Stored data
==============================

Lemma parse_iff s ts c :
  no_byte 0 s -> lexes s 0 ts ->
  g_line c ts <-> exists c' buf, parsecmd s = mret (c', buf) /\ cmd_map (word_at buf) c' = c.
Proof.
  intros H0 H. split.
  - intros G. destruct parse_complete as [PC _].
    destruct (PC c ts G (parse_fuel s) s 0%nat []) as (c' & p' & E & Ec & H' & Hp');
      [by rewrite app_nil_r|done|lia|apply parseline_total|].
    destruct (parse_sound (parse_fuel s) s) as [PS _]. destruct (PS _ _ _ _ E H ltac:(lia)) as (_ & _ & _ & _ & A & _ & _).
    exists c', (nulterminate c' (s ++ [0])). split; [|by rewrite nulterminate_text].
    unfold parsecmd. rewrite E. unfold peek. rewrite (proj1 (lexes_at_end s p' [] H0 H' Hp') eq_refl).
    by rewrite Nat.eqb_refl.
  - intros (c' & buf & E & Ec). unfold parsecmd in E.
    destruct (parseline _ s 0) as [c1 p1| |] eqn:E1; [|by apply panic_not_ret in E|done].
    unfold peek in E. destruct (Nat.eqb_spec (skip_ws s p1) (length s)) as [El|].
    2: { apply bind_not_ret in E; [done|]. intros _. apply panic_not_ret. }
    injection E as <- <-. destruct (parse_sound (parse_fuel s) s) as [PS _].
    destruct (PS _ _ _ _ E1 H ltac:(lia)) as (ts1 & rest & -> & G & A & H' & Hp').
    apply (lexes_at_end s p1 rest H0 H' Hp') in El as ->. rewrite app_nil_r. by rewrite <- Ec, nulterminate_text.
Qed.

(** C35: The parser of the shell accepts exactly the command lines of its
    grammar, with the command the grammar gives: parsecmd returns a command
    whose strings, after nulterminate, are those of c exactly when the tokens of
    the line derive c. *)
Theorem parsecmd_grammar s :
  no_byte 0 s ->
  exists ts, lexes s 0 ts
  /\ forall c, g_line c ts <-> exists c' buf, parsecmd s = mret (c', buf) /\ cmd_map (word_at buf) c' = c.
Proof.
  intros H0. destruct (lexes_exists s 0 ltac:(lia)) as [ts H]. exists ts. split; [done|]. intros c. by apply parse_iff.
Qed.

(** ** Printing commands *)
Definition token_text (t : tk) : list Z :=
  match t with
  | TW w => w
  | TS c => if c =? 43 then [62; 62] else [c]
  end.

(** A blank after each token. *)
Definition show (ts : list tk) : list Z := concat (map (fun t => token_text t ++ [32]) ts).

Definition token_ok (t : tk) : Prop :=
  match t with
  | TW w => w <> [] /\ Forall (fun c => is_word c = true /\ c <> 0) w
  | TS c => c = 43 \/ c = 62 \/ has_char (str "|();&<") c = true
  end.

Lemma at_app pre l i : at_ (pre ++ l) (length pre + i) = nth i l 0.
Proof. unfold at_. rewrite app_nth2 by lia. f_equal. lia. Qed.

Lemma skip_word w r : Forall (fun c => is_word c = true /\ c <> 0) w -> skip_while is_word (w ++ 32 :: r) = length w.
Proof. induction 1 as [|c w [Hc _] _ IH]; simpl; [done|]. by rewrite Hc, IH. Qed.

Lemma skip_blank pre l : (forall c l', l = c :: l' -> is_ws c = false) ->
  skip_ws (pre ++ 32 :: l) (length pre) = (length pre + 1)%nat.
Proof.
  intros H. unfold skip_ws. rewrite drop_app_length. change (skip_while is_ws (32 :: l)) with (S (skip_while is_ws l)).
  destruct l as [|c l]; [done|]. cbn [skip_while]. by rewrite (H c l eq_refl).
Qed.

Lemma sym_char c : has_char (str "|();&<") c = true -> is_ws c = false /\ c <> 0 /\ c <> 62 /\ c <> 97 /\ c <> 43.
Proof.
  rewrite has_char_iff by decide_now. change (str _) with [124; 40; 41; 59; 38; 60]. rewrite !elem_of_cons, elem_of_nil.
  by intros [->|[->|[->|[->|[->|[->|[]]]]]]].
Qed.

Lemma word_char c : is_word c = true -> is_ws c = false /\ has_char (str "|();&<") c = false /\ c <> 62.
Proof.
  unfold is_word. intros [Hw Hs]%andb_true_iff. apply negb_true_iff in Hw, Hs. split; [done|].
  split; [destruct (has_char (str _) c) eqn:E; [|done]|intros ->; done].
  assert (has_char sh_symbols c = true) by (apply symbols_split; by left). congruence.
Qed.

(** The head of a token is not a space. *)
Lemma token_head t r : token_ok t -> exists c l, token_text t ++ r = c :: l /\ is_ws c = false.
Proof.
  destruct t as [[|c w]|c]; simpl.
  - by intros [? _].
  - intros [_ [[Hc _] _]%Forall_cons]. exists c, (w ++ r). split; [done|]. by apply word_char.
  - intros [->|[->|H]]; [by eexists _, _..|]. destruct (sym_char c H) as (H1 & _ & _ & _ & H2).
    rewrite (proj2 (Z.eqb_neq c 43)) by done. by eexists _, _.
Qed.

Lemma show_head ts c l : Forall token_ok ts -> show ts = c :: l -> is_ws c = false.
Proof.
  intros H E. destruct H as [|t ts Ht _]; [done|]. unfold show in E. simpl in E. rewrite <- app_assoc in E.
  destruct (token_head t ([32] ++ concat (map (fun t => token_text t ++ [32]) ts)) Ht) as (c' & l' & E' & Hc).
  rewrite E' in E. by injection E as <- _.
Qed.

==============================

__TASK TO CARRY OUT__:
Your answer should be the exact lines above from the one with "intros H. unfold" through the one with "- intros [_", both included, and nothing besides.

__ANSWER TO THE PROBLEM__:
  intros H. unfold skip_ws. rewrite drop_app_length. change (skip_while is_ws (32 :: l)) with (S (skip_while is_ws l)).
  destruct l as [|c l]; [done|]. cbn [skip_while]. by rewrite (H c l eq_refl).
Qed.

Lemma sym_char c : has_char (str "|();&<") c = true -> is_ws c = false /\ c <> 0 /\ c <> 62 /\ c <> 97 /\ c <> 43.
Proof.
  rewrite has_char_iff by decide_now. change (str _) with [124; 40; 41; 59; 38; 60]. rewrite !elem_of_cons, elem_of_nil.
  by intros [->|[->|[->|[->|[->|[->|[]]]]]]].
Qed.

Lemma word_char c : is_word c = true -> is_ws c = false /\ has_char (str "|();&<") c = false /\ c <> 62.
Proof.
  unfold is_word. intros [Hw Hs]%andb_true_iff. apply negb_true_iff in Hw, Hs. split; [done|].
  split; [destruct (has_char (str _) c) eqn:E; [|done]|intros ->; done].
  assert (has_char sh_symbols c = true) by (apply symbols_split; by left). congruence.
Qed.

(** The head of a token is not a space. *)
Lemma token_head t r : token_ok t -> exists c l, token_text t ++ r = c :: l /\ is_ws c = false.
Proof.
  destruct t as [[|c w]|c]; simpl.
  - by intros [? _].
  - intros [_ [[Hc _] _]%Forall_cons]. exists c, (w ++ r). split; [done|]. by apply word_char.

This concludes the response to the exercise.